August 16, 2018 TO: ICI Members
Pension Committee
Pension Operations Advisory Committee SUBJECTS: Pension RE: ICI Testifies at ERISA Advisory Council Regarding Use of Lifetime Income Products in DC Plans

 

On August 15, 2018, ICI testified before the ERISA Advisory Council (the “Council”) on the topic of Lifetime Income Solutions as a Qualified Default Investment Alternative (QDIA), in connection with the Council’s August 14–16 hearings.[1]  ICI’s testimony (1) provided data to disprove the Council's premise that Americans are under-annuitized and that promoting annuities in defined contribution (DC) plans is a necessary policy initiative and (2) explained how implementing two regulation changes proposed by proponents of increased annuitization would not serve the interests of plan participants and beneficiaries.

The Council is considering whether to identify the need for lifetime income as an important public policy issue and whether it should advise DOL to support initiatives that could lead to broader use of lifetime income options in DC plans. More specifically, the Council’s stated objective “is to focus recommendations on promoting lifetime income within DC plans through providing further guidance on an annuity selection safe harbor and modifying the [QDIA] rule to focus on asset accumulation and decumulation issues in the context of lifetime income needs and solutions.” The presumption underlying these objectives is that Americans generally should annuitize more of their DC plan savings.

I.  Research Does Not Support the Premise That American Workers Need More of Their Retirement Income in the Form of an Annuity.

The focus of the ICI's testimony was to call into question the Council's underlying premise for promoting lifetime income in DC plans, i.e., that most Americans are under-annuitized and that promoting annuitization of retirement account balances would benefit American retirees, is incorrect.

ICI's testimony showed that retirement resources, which allow workers to reallocate lifetime resources from their working years to their retired years, should be thought of comprehensively. The US retirement resource pyramid has a strong annuitized base, Social Security, which is progressive and provides high replacement rates for lower-income workers. When including all retirement resources, it is clear that US households are highly annuitized outside their DC plans.

Additionally, individuals entering retirement who need more annuity income should first consider delaying claiming Social Security before purchasing an annuity in the market. In addition to regular income, most households want access to resources in times of unexpected need, and required minimum distributions (RMDs) are a responsible way to produce a lifetime income stream while still maintaining access to the account balance. Most retirement savers steward their accumulations to and through retirement. Households having financial difficulty in retirement typically had difficulty while working, and promoting annuitization will not solve the problem of limited lifetime resources.

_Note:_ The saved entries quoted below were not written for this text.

(** * libchain: a shallow embedding of the ledger core

    The development follows the three source files of the repository:

    - [blockchain.py]: class [Chain] (one hash chain per book) and the
      block-verification method of class [Node];
    - [library.py]: class [Library], the container of chains;
    - [app.py]: only for the shape of the values that reach the core
      (decoded JSON request bodies).

    Python values are modelled by the inductive type [pyval]; a Python
    [dict] is an association list in insertion order, as CPython keeps it.
    Operations that can raise return a [result]; the methods that mutate an
    object return the outcome together with the object after the call. *)

From Stdlib Require Import ZArith List String Ascii Bool Lia.
From Stdlib Require Import Permutation Sorted DecimalString.
Import ListNotations.

Local Open Scope string_scope.
Local Open Scope Z_scope.

(* ================================================================== *)
(** ** SHA-256 (FIPS 180-4), as computed by [hashlib.sha256]           *)
(* ================================================================== *)

Module SHA256.

(** 32-bit words are integers in [0, 2^32); every addition wraps. *)
Definition wrap (x : Z) : Z := x mod 2 ^ 32.
Definition add32 (x y : Z) : Z := wrap (x + y).
Definition rotr (n x : Z) : Z :=
  Z.lor (Z.shiftr x n) (wrap (Z.shiftl x (32 - n))).
Definition not32 (x : Z) : Z := Z.lxor x (2 ^ 32 - 1).

Definition ch (x y z : Z) : Z := Z.lxor (Z.land x y) (Z.land (not32 x) z).
Definition maj (x y z : Z) : Z :=
  Z.lxor (Z.lxor (Z.land x y) (Z.land x z)) (Z.land y z).
Definition bsig0 (x : Z) : Z := Z.lxor (Z.lxor (rotr 2 x) (rotr 13 x)) (rotr 22 x).
Definition bsig1 (x : Z) : Z := Z.lxor (Z.lxor (rotr 6 x) (rotr 11 x)) (rotr 25 x).
Definition ssig0 (x : Z) : Z := Z.lxor (Z.lxor (rotr 7 x) (rotr 18 x)) (Z.shiftr x 3).
Definition ssig1 (x : Z) : Z := Z.lxor (Z.lxor (rotr 17 x) (rotr 19 x)) (Z.shiftr x 10).

(** The round constants and the initial state are the first 32 bits of
    the fractional parts of the cube roots (resp. square roots) of the
    first primes; they are computed here rather than tabulated. *)
Definition primes : list Z :=
  [2; 3; 5; 7; 11; 13; 17; 19; 23; 29; 31; 37; 41; 43; 47; 53;
   59; 61; 67; 71; 73; 79; 83; 89; 97; 101; 103; 107; 109; 113; 127; 131;
   137; 139; 149; 151; 157; 163; 167; 173; 179; 181; 191; 193; 197; 199;
   211; 223; 227; 229; 233; 239; 241; 251; 257; 263; 269; 271; 277; 281;
   283; 293; 307; 311].

(** Integer cube root, one bit at a time from bit [bits - 1] down. *)
Fixpoint icbrt (bits : nat) (n r : Z) : Z :=
  match bits with
  | O => r
  | S b =>
      let r' := r + 2 ^ Z.of_nat b in
      icbrt b n (if r' * r' * r' <=? n then r' else r)
  end.

Definition K : list Z :=
  Eval vm_compute in map (fun p => wrap (icbrt 40 (p * 2 ^ 96) 0)) primes.
Definition H0 : list Z :=
  Eval vm_compute in map (fun p => wrap (Z.sqrt (p * 2 ^ 64))) (firstn 8 primes).

(** The hash state: eight working words. *)
Record state := St { sa : Z; sb : Z; sc : Z; sd : Z; se : Z; sf : Z; sg : Z; sh : Z }.

Definition init : state :=
  match H0 with
  | [a; b; c; d; e; f; g; h] => St a b c d e f g h
  | _ => St 0 0 0 0 0 0 0 0
  end.

Definition round (s : state) (kw : Z * Z) : state :=
  let (k, w) := kw in
  let t1 := add32 (add32 (add32 (add32 (sh s) (bsig1 (se s))) (ch (se s) (sf s) (sg s))) k) w in
  let t2 := add32 (bsig0 (sa s)) (maj (sa s) (sb s) (sc s)) in
  St (add32 t1 t2) (sa s) (sb s) (sc s) (add32 (sd s) t1) (se s) (sf s) (sg s).

(** Message schedule.  [rev_ws] holds the words computed so far, the most
    recent first. *)
Fixpoint schedule (n : nat) (rev_ws : list Z) : list Z :=
  match n with
  | O => rev rev_ws
  | S n' =>
      let w := add32 (add32 (add32 (ssig1 (nth 1 rev_ws 0)) (nth 6 rev_ws 0))
                            (ssig0 (nth 14 rev_ws 0))) (nth 15 rev_ws 0) in
      schedule n' (w :: rev_ws)
  end.

Definition compress (s : state) (block : list Z) : state :=
  let ws := schedule 48 (rev block) in
  let s' := fold_left round (combine K ws) s in
  St (add32 (sa s) (sa s')) (add32 (sb s) (sb s')) (add32 (sc s) (sc s'))
     (add32 (sd s) (sd s')) (add32 (se s) (se s')) (add32 (sf s) (sf s'))
     (add32 (sg s) (sg s')) (add32 (sh s) (sh s')).

(** Big-endian encoding of [n] on [len] bytes. *)
Fixpoint be_bytes (len : nat) (n : Z) : list Z :=
  match len with
  | O => []
  | S l => Z.land (Z.shiftr n (8 * Z.of_nat l)) 255 :: be_bytes l n
  end.

Definition pad (msg : list Z) : list Z :=
  let len := Z.of_nat (List.length msg) in
  msg ++ [128] ++ repeat 0 (Z.to_nat ((55 - len) mod 64)) ++ be_bytes 8 (8 * len).

(** Big-endian 32-bit words of a byte list. *)
Fixpoint words (fuel : nat) (bs : list Z) : list Z :=
  match fuel, bs with
  | S f, b0 :: b1 :: b2 :: b3 :: rest =>
      (((b0 * 256 + b1) * 256 + b2) * 256 + b3) :: words f rest
  | _, _ => []
  end.

(** One compression per 16 words. *)
Fixpoint blocks (fuel : nat) (ws : list Z) (s : state) : state :=
  match fuel, ws with
  | S f, _ :: _ => blocks f (skipn 16 ws) (compress s (firstn 16 ws))
  | _, _ => s
  end.

Definition digest (msg : list Z) : state :=
  let bs := pad msg in
  let ws := words (List.length bs) bs in
  blocks (List.length ws) ws init.

Definition state_words (s : state) : list Z :=
  [sa s; sb s; sc s; sd s; se s; sf s; sg s; sh s].

End SHA256.

(** Lowercase hexadecimal digits, as [hexdigest] and [format(n, 'x')]
    print them. *)
Definition hex_digits : list ascii := list_ascii_of_string "0123456789abcdef".

Definition hex_digit (n : Z) : ascii :=
  nth (Z.to_nat (n mod 16)) hex_digits "0"%char.

(** [hex_of len n]: the [len] low nibbles of [n], most significant first. *)
Fixpoint hex_of (len : nat) (n : Z) : string :=
  match len with
  | O => EmptyString
  | S l => String (hex_digit (Z.shiftr n (4 * Z.of_nat l))) (hex_of l n)
  end.

Definition bytes_of_string (s : string) : list Z :=
  map (fun c => Z.of_N (N_of_ascii c)) (list_ascii_of_string s).

(** [hashlib.sha256(b).hexdigest()] on the bytes of an ASCII string. *)
Definition sha256_hexdigest (s : string) : string :=
  String.concat "" (map (hex_of 8) (SHA256.state_words (SHA256.digest (bytes_of_string s)))).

At the hearing, Council members expressed appreciation for the depth and breadth of research and data in the written testimony.

II.  Proposals Intended to Promote More Annuitization in DC Plans Would Not Serve the Interests of Participants and Beneficiaries.

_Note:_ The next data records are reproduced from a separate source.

(* ===== verification/Stats.v ===== *)
(** * Transaction and database counters (tx.go, db.go)

    [TxStats] with its atomic accessors, [add] and [Sub], and [Stats].  All
    counters are [int64] (durations included) or [int], and every increment
    wraps like Go's [atomic.AddInt64]. *)
From S2P Require Import Prelude.

(** tx.go: [type TxStats struct]. *)
Record TxStats := mkTxStats {
  CursorCount : Z;
  NodeCount : Z;
  NodeDeref : Z;
  Rebalance : Z;
  RebalanceTime : Z;
  Split : Z;
  Spill : Z;
  SpillTime : Z;
  Write : Z;
  WriteTime : Z
}.

Definition TxStats_zero : TxStats := mkTxStats 0 0 0 0 0 0 0 0 0 0.

(** [atomic.AddInt64] / [atomicAddDuration]. *)
Definition AddInt64 (x delta : Z) : Z := wrap64 (x + delta).

(** [IncCursorCount], ..., [IncWriteTime]: one counter changes. *)
Definition IncCursorCount (d : Z) (s : TxStats) : TxStats :=
  let 'mkTxStats a b c e f g h i j k := s in mkTxStats (AddInt64 a d) b c e f g h i j k.
Definition IncNodeCount (d : Z) (s : TxStats) : TxStats :=
  let 'mkTxStats a b c e f g h i j k := s in mkTxStats a (AddInt64 b d) c e f g h i j k.
Definition IncNodeDeref (d : Z) (s : TxStats) : TxStats :=
  let 'mkTxStats a b c e f g h i j k := s in mkTxStats a b (AddInt64 c d) e f g h i j k.
Definition IncRebalance (d : Z) (s : TxStats) : TxStats :=
  let 'mkTxStats a b c e f g h i j k := s in mkTxStats a b c (AddInt64 e d) f g h i j k.
Definition IncRebalanceTime (d : Z) (s : TxStats) : TxStats :=
  let 'mkTxStats a b c e f g h i j k := s in mkTxStats a b c e (AddInt64 f d) g h i j k.
Definition IncSplit (d : Z) (s : TxStats) : TxStats :=
  let 'mkTxStats a b c e f g h i j k := s in mkTxStats a b c e f (AddInt64 g d) h i j k.
Definition IncSpill (d : Z) (s : TxStats) : TxStats :=
  let 'mkTxStats a b c e f g h i j k := s in mkTxStats a b c e f g (AddInt64 h d) i j k.
Definition IncSpillTime (d : Z) (s : TxStats) : TxStats :=
  let 'mkTxStats a b c e f g h i j k := s in mkTxStats a b c e f g h (AddInt64 i d) j k.
Definition IncWrite (d : Z) (s : TxStats) : TxStats :=
  let 'mkTxStats a b c e f g h i j k := s in mkTxStats a b c e f g h i (AddInt64 j d) k.
Definition IncWriteTime (d : Z) (s : TxStats) : TxStats :=
  let 'mkTxStats a b c e f g h i j k := s in mkTxStats a b c e f g h i j (AddInt64 k d).

(** [TxStats.add]: the calls in the order of the source. *)
Definition TxStats_add (s other : TxStats) : TxStats :=
  IncWriteTime (WriteTime other)
    (IncWrite (Write other)
      (IncSpillTime (SpillTime other)
        (IncSpill (Spill other)
          (IncSplit (Split other)
            (IncRebalanceTime (RebalanceTime other)
              (IncRebalance (Rebalance other)
                (IncNodeDeref (NodeDeref other)
                  (IncNodeCount (NodeCount other)
                    (IncCursorCount (CursorCount other) s))))))))).

(** [TxStats.Sub]. *)
Definition TxStats_Sub (s other : TxStats) : TxStats :=
  mkTxStats
    (wrap64 (CursorCount s - CursorCount other))
    (wrap64 (NodeCount s - NodeCount other))
    (wrap64 (NodeDeref s - NodeDeref other))
    (wrap64 (Rebalance s - Rebalance other))
    (wrap64 (RebalanceTime s - RebalanceTime other))
    (wrap64 (Split s - Split other))
    (wrap64 (Spill s - Spill other))
    (wrap64 (SpillTime s - SpillTime other))
    (wrap64 (Write s - Write other))
    (wrap64 (WriteTime s - WriteTime other)).

(** Every counter is an [int64]. *)
Definition TxStats_ok (s : TxStats) : Prop :=
  in_int64 (CursorCount s) ∧ in_int64 (NodeCount s) ∧ in_int64 (NodeDeref s) ∧
  in_int64 (Rebalance s) ∧ in_int64 (RebalanceTime s) ∧ in_int64 (Split s) ∧
  in_int64 (Spill s) ∧ in_int64 (SpillTime s) ∧ in_int64 (Write s) ∧ in_int64 (WriteTime s).

(** db.go: [type Stats struct]. *)
Record Stats := mkStats {
  st_TxStats : TxStats;
  TxN : Z;
  OpenTxN : Z
}.

Definition Stats_zero : Stats := mkStats TxStats_zero 0 0.

(** [Stats.Sub]: [OpenTxN] of the difference stays 0. *)
Definition Stats_Sub (s : Stats) (other : option Stats) : Stats :=
  match other with
  | None => s
  | Some o => mkStats (TxStats_Sub (st_TxStats s) (st_TxStats o)) (wrap64 (TxN s - TxN o)) 0
  end.

(** ** Properties *)

Lemma wrap64_add_sub x y : in_int64 y → wrap64 (AddInt64 x y - x) = y.
Proof.
  intros Hy. rewrite <- (wrap64_id y Hy) at 2. apply wrap64_congr.
  unfold AddInt64. rewrite <- Zminus_mod_idemp_l, wrap64_mod, Zminus_mod_idemp_l.
  f_equal. lia.
Qed.

Lemma AddInt64_range x y : in_int64 (AddInt64 x y).
Proof. apply wrap64_range. Qed.

Lemma AddInt64_comm x y z : AddInt64 (AddInt64 x y) z = AddInt64 (AddInt64 x z) y.
Proof.
  unfold AddInt64. apply wrap64_congr.
  rewrite <- (Zplus_mod_idemp_l (wrap64 (x + y))), <- (Zplus_mod_idemp_l (wrap64 (x + z))).
  rewrite !wrap64_mod, !Zplus_mod_idemp_l. f_equal. lia.
Qed.

#[export] Hint Resolve AddInt64_range wrap64_range : vmbolt.

(** Adding a transaction's counters to the totals keeps them [int64]s. *)
Lemma TxStats_add_ok s o : TxStats_ok (TxStats_add s o).
Proof. destruct s, o. repeat split; apply wrap64_range. Qed.

(** Totals accumulated with [TxStats.add] and read back with [TxStats.Sub] give
    the counters that were added, even when a total wrapped around in between. *)
Theorem TxStats_Sub_add s o : TxStats_ok o → TxStats_Sub (TxStats_add s o) s = o.
Proof.
  destruct s, o. unfold TxStats_ok. simpl. intros (?&?&?&?&?&?&?&?&?&?).
  unfold TxStats_Sub; simpl. by rewrite !wrap64_add_sub.
Qed.

Lemma TxStats_Sub_add_witness :
  let near := mkTxStats (2 ^ 63 - 1) 0 0 0 0 0 0 0 0 0 in
  let one := mkTxStats 1 2 3 4 5 6 7 8 9 10 in
  CursorCount (TxStats_add near one) = (- 2 ^ 63)%Z ∧ TxStats_Sub (TxStats_add near one) near = one.
Proof.
  split; [reflexivity|]. apply (TxStats_Sub_add (mkTxStats (2 ^ 63 - 1) 0 0 0 0 0 0 0 0 0)).
  unfold TxStats_ok, in_int64. simpl. lia.
Defined.

(** The order in which two transactions close does not matter for the totals. *)
Theorem TxStats_add_comm s o1 o2 :
  TxStats_add (TxStats_add s o1) o2 = TxStats_add (TxStats_add s o2) o1.
Proof. destruct s, o1, o2. unfold TxStats_add; simpl. f_equal; apply AddInt64_comm. Qed.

ICI’s testimony also addressed two ideas that have been heavily promoted by proponents of increased annuitization in DC plans: (1) a proposal to modify the QDIA safe harbor to limit the right of participants who have been defaulted into annuities to transfer out of those products, and (2) a proposal to require benefit statements to include a lifetime income illustration based on an annuity calculation.

The QDIA safe harbor provides express fiduciary relief for the investment of participant accounts absent direction from the participant (i.e., when the participant is defaulted into an investment). The QDIA rule includes several conditions designed to protect participants whose assets are invested by default, including a requirement that participants have the opportunity to direct investments out of a QDIA as frequently as a participant or beneficiary who affirmatively elects to invest in the QDIA, but not less frequently than once in any three-month period. Annuity providers want DOL to loosen this condition, but only with respect to annuity products. Our testimony explains why this change would be problematic and points out that DOL explicitly permits annuities in QDIAs, as long as they meet all of the QDIA conditions.

ICI also urged that DOL not prescribe a single method for providing lifetime income illustrations. Rather, DOL should expand the guidance in Interpretive Bulletin 96–1 to clarify that information on distribution options and retirement income (including lifetime income illustrations) qualifies as participant education, not investment advice. This relatively simple change would ensure continued development and innovation while protecting the interests of participants.

 

Shannon Salinas
Assistant General Counsel - Retirement Policy

endnotes

[1] A description of the topic on which ICI testified is available at https://www.dol.gov/sites/default/files/ebsa/about-ebsa/about-us/erisa-advisory-council/2018-lifetime-income-solutions-as-a-qdia.pdf. A copy of our testimony is available at https://www.ici.org/pdf/18_erisa_qdia.pdf.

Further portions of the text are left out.